De l’autre côté, certains automobilistes sont viscéralement rétifs à tout ce qui peut représenter une certaine forme de liberté de déplacement, a fortiori quand cette forme de déplacement va plus vite que la leur dans un trajet urbain d’un point A à un point B. Ce qui, dommage pour eux, est de plus en plus courant. Cette allergie peut rapidement se transformer en agressivité, avec des comportements inconsidérés, aussi stupides que dangereux.

Les piétons aussi…

Mais il n’y a pas que les automobilistes. Même en étant respectueux du code de la route et des autres usagers, je crois que chaque pratiquant régulier de la bicyclette, en ville et à la campagne, a déjà été confronté aux attitudes parfois agressives de certains piétons à leur encontre. Sans parler des autres, comme ceux qui traversent sous vos roues avec un casque audio vissé sur les oreilles, sans regarder, évidemment. A la loterie de la survie en milieu urbain, ils sont rarement gagnants face aux voitures, mais dans une confrontation avec un cycliste arrivant à 25 km/h, la victime ne sera pas forcément celui qu’on croit. A pied, on peut en effet facilement faire valdinguer un vélo sans que le contact soit forcément très violent pour le piéton. D’ailleurs, le cycliste peut chuter seul, simplement en tentant d’éviter ce dernier. Ce que confirme une statistique qui dit que 70% des accidents à vélo se produisent sans contact avec un obstacle, souvent dans une manœuvre d’évitement accompagnée d’un freinage mal dosé, d’un dérapage ou d’une perte d’équilibre. Dans ces cas, l’attitude des piétons ne compterait que pour 3% dans les chiffres, mais mon expérience quotidienne me dit que qu’en 2024 c’est peut-être un peu plus que cela…

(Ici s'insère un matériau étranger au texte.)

Lemma argument_is_third_token_witness :
  RequestStream_transform (store_validate [(str "alice", str "my")]) sample_options
    (mkAuthinfo (Some (str "alice")) false)
    (bytes "AUTHINFO PASS my secret phrase" ++ CRLF) =
  (mkAuthinfo (Some (str "alice")) true, [bytes "AUTHINFO PASS hunter2" ++ CRLF]).
Proof.
  refine (argument_is_third_token
            (store_validate [(str "alice", str "my")]) sample_options
            (mkAuthinfo (Some (str "alice")) false)
            (bytes "AUTHINFO PASS my secret phrase" ++ CRLF)
            AUTHINFO_PASS (str "AUTHINFO") (str "PASS") (str "my")
            (str " secret phrase") eq_refl _ (or_intror eq_refl) _ _ _ eq_refl _).
  - vm_compute. reflexivity.
  - vm_compute. intuition discriminate.
  - vm_compute. intuition discriminate.
  - vm_compute. intuition discriminate.
  - vm_compute. reflexivity.
Defined.

(** ** The command table *)

Lemma bytes_eqb_eq (a b : Uint8Array) : bytes_eqb a b = true <-> a = b.
Proof.
  revert b; induction a as [|x a IH]; intros [|y b]; simpl; split;
    try reflexivity; try discriminate.
  - intros H. apply andb_true_iff in H as [Hx Hab].
    apply Byte.byte_dec_bl in Hx. apply IH in Hab. congruence.
  - intros H. injection H as -> ->.
    apply andb_true_iff. split; [now apply Byte.byte_dec_lb | now apply IH].
Qed.

Lemma prefixes_comparable (p q line : Uint8Array) :
  every_byte_matches p line = true ->
  every_byte_matches q line = true ->
  (List.length p <= List.length q)%nat ->
  every_byte_matches p q = true.
Proof.
  revert q line; induction p as [|c p IH]; intros q line Hp Hq Hlen; [reflexivity|].
  destruct line as [|l line]; [discriminate|].
  destruct q as [|d q]; [simpl in Hlen; lia|].
  simpl in *. apply andb_true_iff in Hp as [Hc Hp].
  apply andb_true_iff in Hq as [Hd Hq].
  apply Byte.byte_dec_bl in Hc, Hd. subst.
  apply andb_true_iff. split; [now apply Byte.byte_dec_lb|].
  apply (IH q line); [assumption..|lia].
Qed.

Puis, entre les deux, il y a toute la masse de ceux qui tout simplement conduisent – ou se conduisent – mal, non pas par malveillance mais tout simplement par ignorance des règles de vivre ensemble sur la chaussée. Ou, si vous voulez, de façon plus pragmatique, des règles du code de la route. Qui, je le répète souvent, sont avant tout des règles de bon sens pour la survie en milieu routier. Et là, il faut bien avouer que les champions sont surtout les cyclistes et les piétons.

Que faire pour apaiser les tensions ?

C’est avant tout une question de civisme et de respect mutuel, mais bien sûr cela ne suffira pas, dans une société ou les tensions s’exacerbent très vite. Il faudrait encore améliorer les infrastructures, mais surtout sensibiliser et éduquer les usagers, quel que soit leur mode de transport, mais aussi encourager le dialogue plutôt que cliver, et au final cultiver un truc assez basique : le respect.

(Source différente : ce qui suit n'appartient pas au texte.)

(** C2, as the code has it: when the widget a command goes for cannot be
    located, nothing is rendered, no save is attempted and no file is
    written; a main-window command that got to its lookup then shows the
    error dialog and returns. *)
Theorem not_located_aborts (env : Env) (c : Command) (bv : BinaryView)
    (σ : World) :
  located env c = None →
  List.filter is_render (events_of (handler c env bv) σ) = []
  ∧ List.filter is_save (events_of (handler c env bv) σ) = []
  ∧ disk (final (handler c env bv) σ) = disk σ
  ∧ (∀ s, c = Cmd Window s → is_Some (scale_of env c) →
       outcome_of (handler c env bv) σ = Returned ()
       ∧ List.filter is_message_box (events_of (handler c env bv) σ)
         = [no_window_box]).
Proof.
  intros Hnone.
  rewrite handler_events, handler_outcome, handler_disk.
  unfold command_events, command_outcome, command_disk, prompt_events.
  rewrite Hnone.
  destruct c as [[] []]; simpl;
    try destruct (int_answer env) as [k|]; simpl;
    repeat split; try done; intros s Hc; try discriminate Hc;
    by intros [? ?].
Qed.

Lemma not_located_aborts_witness :
  located (Sample.headless None) (Cmd Window At2x) = None
  ∧ outcome_of (handler (Cmd Window At2x) (Sample.headless None) Sample.bv)
      Sample.world = Returned ()
  ∧ List.filter is_message_box
      (events_of (handler (Cmd Window At2x) (Sample.headless None) Sample.bv)
         Sample.world)
    = [no_window_box].
Proof.
  split; [reflexivity|].
  destruct (not_located_aborts (Sample.headless None) (Cmd Window At2x)
              Sample.bv Sample.world eq_refl) as (_ & _ & _ & H).
  apply (H At2x eq_refl). by exists 2.
Defined.

(** C2 fails as stated: with no view frame open, a view command shows no
    dialog; it ends in an [AttributeError] before anything else happens. *)
Lemma view_lookup_failure_raises :
  located (Sample.session None None) (Cmd View At1x) = None
  ∧ outcome_of (handler (Cmd View At1x) (Sample.session None None) Sample.bv)
      Sample.world = Raised AttributeError
  ∧ events_of (handler (Cmd View At1x) (Sample.session None None) Sample.bv)
      Sample.world = [].
Proof. repeat split. Qed.


(** C4: when the user cancels a prompt, the resolution prompt or the save
    dialog, the command returns normally, writes no file, attempts no save
    and shows no message box and no log line. *)
Theorem cancel_is_silent (env : Env) (c : Command) (bv : BinaryView)
    (σ : World) :
  (∃ ev, ev ∈ events_of (handler c env bv) σ ∧ cancelled ev = true) →
  outcome_of (handler c env bv) σ = Returned ()
  ∧ disk (final (handler c env bv) σ) = disk σ
  ∧ List.filter is_save (events_of (handler c env bv) σ) = []
  ∧ List.filter is_message_box (events_of (handler c env bv) σ) = []
  ∧ List.filter is_print (events_of (handler c env bv) σ) = [].
Proof.
  intros (ev & Hev & Hc). revert Hev.
  command_cases env c; members; rewrite ?Hint, ?Hfile; intros Hev.
  all: try done.
  all: repeat (destruct Hev as [Hev|Hev]; [subst ev; simpl in Hc|]);
    done.
Qed.

Lemma cancel_is_silent_witness :
  outcome_of (handler (Cmd Window At1x) (Sample.session None None) Sample.bv)
    Sample.world = Returned ()
  ∧ disk (final (handler (Cmd Window At1x) (Sample.session None None) Sample.bv)
            Sample.world) = disk Sample.world.
Proof.
  destruct (cancel_is_silent (Sample.session None None) (Cmd Window At1x)
              Sample.bv Sample.world) as (Ho & Hd & _).
  - exists (dialog_event (Sample.session None None)).
    split; [|reflexivity]. apply list_elem_of_In. vm_compute. tauto.
  - by split.
Defined.







Lemma save_succeeds_format env img path :
  save_succeeds env img path = true →
  ∃ fmt, QImageWriter.format_for path = Some fmt
         ∧ written img path = λ d, <[path := mkFile fmt img]> d.
Proof.
  unfold save_succeeds, written. intros H.
  apply andb_prop in H as [H _]. apply andb_prop in H as [_ H].
  apply bool_decide_eq_true in H as [fmt Hfmt].
  exists fmt. by rewrite Hfmt.
Qed.

Lemma format_for_png path :
  QImageWriter.suffix path = "png"%string →
  QImageWriter.format_for path = Some PNG.
Proof. unfold QImageWriter.format_for. by intros ->. Qed.

(** C7, as the code has it: when a command's save succeeds, the file is at
    the path the user chose, decoded as ASCII, and holds the rendered image
    in the format the toolkit picks from the path's suffix, which is PNG
    when the suffix is png. *)
Theorem artifact_at_chosen_path (env : Env) (c : Command) (bv : BinaryView)
    (σ : World) (img : QPixmap) (path : string) :
  EvSave img path true ∈ events_of (handler c env bv) σ →
  ∃ raw fmt,
    filename_answer env = Some raw
    ∧ decode_ascii raw = Some path
    ∧ QImageWriter.format_for path = Some fmt
    ∧ disk (final (handler c env bv) σ) !! path
      = Some {| file_format := fmt; file_image := img |}
    ∧ (QImageWriter.suffix path = "png"%string → fmt = PNG).
Proof.
  command_cases env c; members; intros Hev.
  all: repeat (destruct Hev as [Hev|Hev]; [try discriminate Hev|]); try done.
  all: inversion Hev; subst.
  all: unfold prompt_event in Hsave.
  all: destruct (save_succeeds_format _ _ _ Hsave) as (fmt & Hfmt & ->).
  all: eexists _, fmt; repeat split; try done.
  all: try apply lookup_insert_eq.
  all: intros Hpng; apply format_for_png in Hpng; congruence.
Qed.

Lemma artifact_at_chosen_path_witness :
  ∃ raw fmt,
    filename_answer (Sample.session None (Some Sample.shot_png)) = Some raw
    ∧ decode_ascii raw = Some "shot.png"%string
    ∧ QImageWriter.format_for "shot.png" = Some fmt.
Proof.
  destruct (artifact_at_chosen_path (Sample.session None (Some Sample.shot_png))
              (Cmd Window At1x) Sample.bv Sample.world
              (shot Sample.world Sample.main_window 1) "shot.png")
    as (raw & fmt & H1 & H2 & H3 & _).
  - apply list_elem_of_In. vm_compute. tauto.
  - by exists raw, fmt.
Defined.

(** C7 fails as stated: the user picks [shot.bmp], the save succeeds, and the
    file written there is a BMP image. *)
Lemma chosen_suffix_decides_format :
  outcome_of
    (handler (Cmd Window At1x) (Sample.session None (Some Sample.shot_bmp))
       Sample.bv) Sample.world = Returned ()
  ∧ List.filter is_save
      (events_of
         (handler (Cmd Window At1x) (Sample.session None (Some Sample.shot_bmp))
            Sample.bv) Sample.world)
    = [EvSave (shot Sample.world Sample.main_window 1) "shot.bmp" true]
  ∧ disk
      (final
         (handler (Cmd Window At1x) (Sample.session None (Some Sample.shot_bmp))
            Sample.bv) Sample.world) !! "shot.bmp"%string
    = Some {| file_format := BMP;
              file_image := shot Sample.world Sample.main_window 1 |}.
Proof. repeat split. Qed.

(** ** Further properties of the commands *)





(** X4: the custom commands ask for the multiplier before anything else,
    also before they look for their widget, and ask once; the 1x and 2x
    commands never ask. *)
Theorem prompt_first_and_once (env : Env) (c : Command) (bv : BinaryView)
    (σ : World) :
  List.filter is_prompt (events_of (handler c env bv) σ)
  = match c with
    | Cmd _ Custom =>
        [EvIntInput "Resolution multiplier:" "Screenshot Ninja" (int_answer env)]
    | _ => []
    end
  ∧ match c with
    | Cmd _ Custom =>
        head (events_of (handler c env bv) σ)
        = Some (EvIntInput "Resolution multiplier:" "Screenshot Ninja"
                  (int_answer env))
    | _ => True
    end.
Proof.
  command_cases env c; split; try done.
  all: unfold prompt_event; by rewrite ?Hint.
Qed.

(** *** The suffix of a name that ends in [.png] *)









(** *** When the toolkit writes the file *)







Lemma decode_ascii_encode (raw : list byte) (path : string) :
  decode_ascii raw = Some path → String.list_byte_of_string path = raw.
Proof.
  revert path. induction raw as [|b raw IH]; simpl; intros path H.
  - by inversion H.
  - destruct (Byte.to_N b <? 128)%N; [|done].
    destruct (decode_ascii raw) as [p|]; [|done].
    inversion H; subst.
    change (Ascii.byte_of_ascii (Ascii.ascii_of_byte b)
              :: String.list_byte_of_string p = b :: raw).
    by rewrite Ascii.byte_of_ascii_of_byte, (IH p).
Qed.

(** X7: whatever a command saves, it saves under the very bytes the user
    chose: the path handed to the toolkit encodes back to the dialog's
    answer, so nothing is appended, trimmed or normalised, and each of its
    characters is ASCII. *)
Theorem saved_path_round_trip (env : Env) (c : Command) (bv : BinaryView)
    (σ : World) (img : QPixmap) (path : string) (ok : bool) :
  EvSave img path ok ∈ events_of (handler c env bv) σ →
  filename_answer env = Some (String.list_byte_of_string path)
  ∧ decode_ascii (String.list_byte_of_string path) = Some path.
Proof.
  command_cases env c; members; intros Hev.
  all: repeat (destruct Hev as [Hev|Hev]; [try discriminate Hev|]); try done.
  all: inversion Hev; subst.
  all: by rewrite (decode_ascii_encode _ _ Hdec).
Qed.

Lemma saved_path_round_trip_witness :
  filename_answer (Sample.session None (Some Sample.shot_bmp))
  = Some (String.list_byte_of_string "shot.bmp").
Proof.
  apply (saved_path_round_trip (Sample.session None (Some Sample.shot_bmp))
           (Cmd Window At1x) Sample.bv Sample.world
           (shot Sample.world Sample.main_window 1) "shot.bmp" true).
  apply list_elem_of_In. vm_compute. tauto.
Defined.





(** *** Saving twice *)





(** X10: the view commands and the window commands differ in the lookup
    only.  When the active view's widget and the active window are the same
    widget, the view command and the window command of the same scaling do
    exactly the same: same outcome, same interactions, same disk. *)
Theorem view_and_window_agree (env : Env) (s : Scaling) (bv : BinaryView)
    (σ : World) (w : QWidget) :
  located env (Cmd View s) = Some w →
  activeWindow env = Some w →
  handler (Cmd View s) env bv σ = handler (Cmd Window s) env bv σ.
Proof.
  intros Hview Hwin.
  assert (Hsame : ∀ k σ', save_active_view_image env k σ'
                          = save_active_window_image env k σ').
  { intros k σ'.
    by rewrite (save_active_view_image_run env s), Hview,
      save_active_window_image_run, Hwin. }
  destruct s; simpl handler;
    unfold _ui_save_view_image_1x, _ui_save_view_image_2x,
      _ui_save_window_image_1x, _ui_save_window_image_2x,
      _ui_save_view_image_custom, _ui_save_window_image_custom;
    rewrite ?custom_run; try apply Hsame.
  destruct (int_answer env); [apply Hsame | done].
Qed.

Lemma view_and_window_agree_witness :
  handler (Cmd View At2x) (Sample.viewing None (Some Sample.shot_png))
    Sample.bv Sample.world
  = handler (Cmd Window At2x) (Sample.viewing None (Some Sample.shot_png))
      Sample.bv Sample.world.
Proof.
  exact (view_and_window_agree (Sample.viewing None (Some Sample.shot_png))
           At2x Sample.bv Sample.world Sample.main_window eq_refl eq_refl).
Defined.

Le vélo est devenu un sujet clivant en raison d’une conjonction de facteurs, allant des tensions exacerbées sur les réseaux sociaux aux stéréotypes simplificateurs en passant par la course à la légitimité sur la route. Pourtant, il est crucial de sortir de cette spirale de confrontation et d’engager un dialogue constructif. Les enjeux de mobilité urbaine, de sécurité routière et d’écologie nécessitent une approche plus inclusive et collaborative. Il est temps de mettre de côté les préjugés, d’admettre la diversité des usagers de la route, et de travailler à la construction d’une ville où la coexistence pacifique sur la route serait la règle plutôt que l’exception.

La mobilité urbaine de demain dépend de notre capacité à dépasser nos clivages et à partager une vision commune de la route partagée.

Enfin, en tout cas en attendant que les voitures soient définitivement et totalement bannies des centre-villes. Ce qui devrait régler une partie du problème.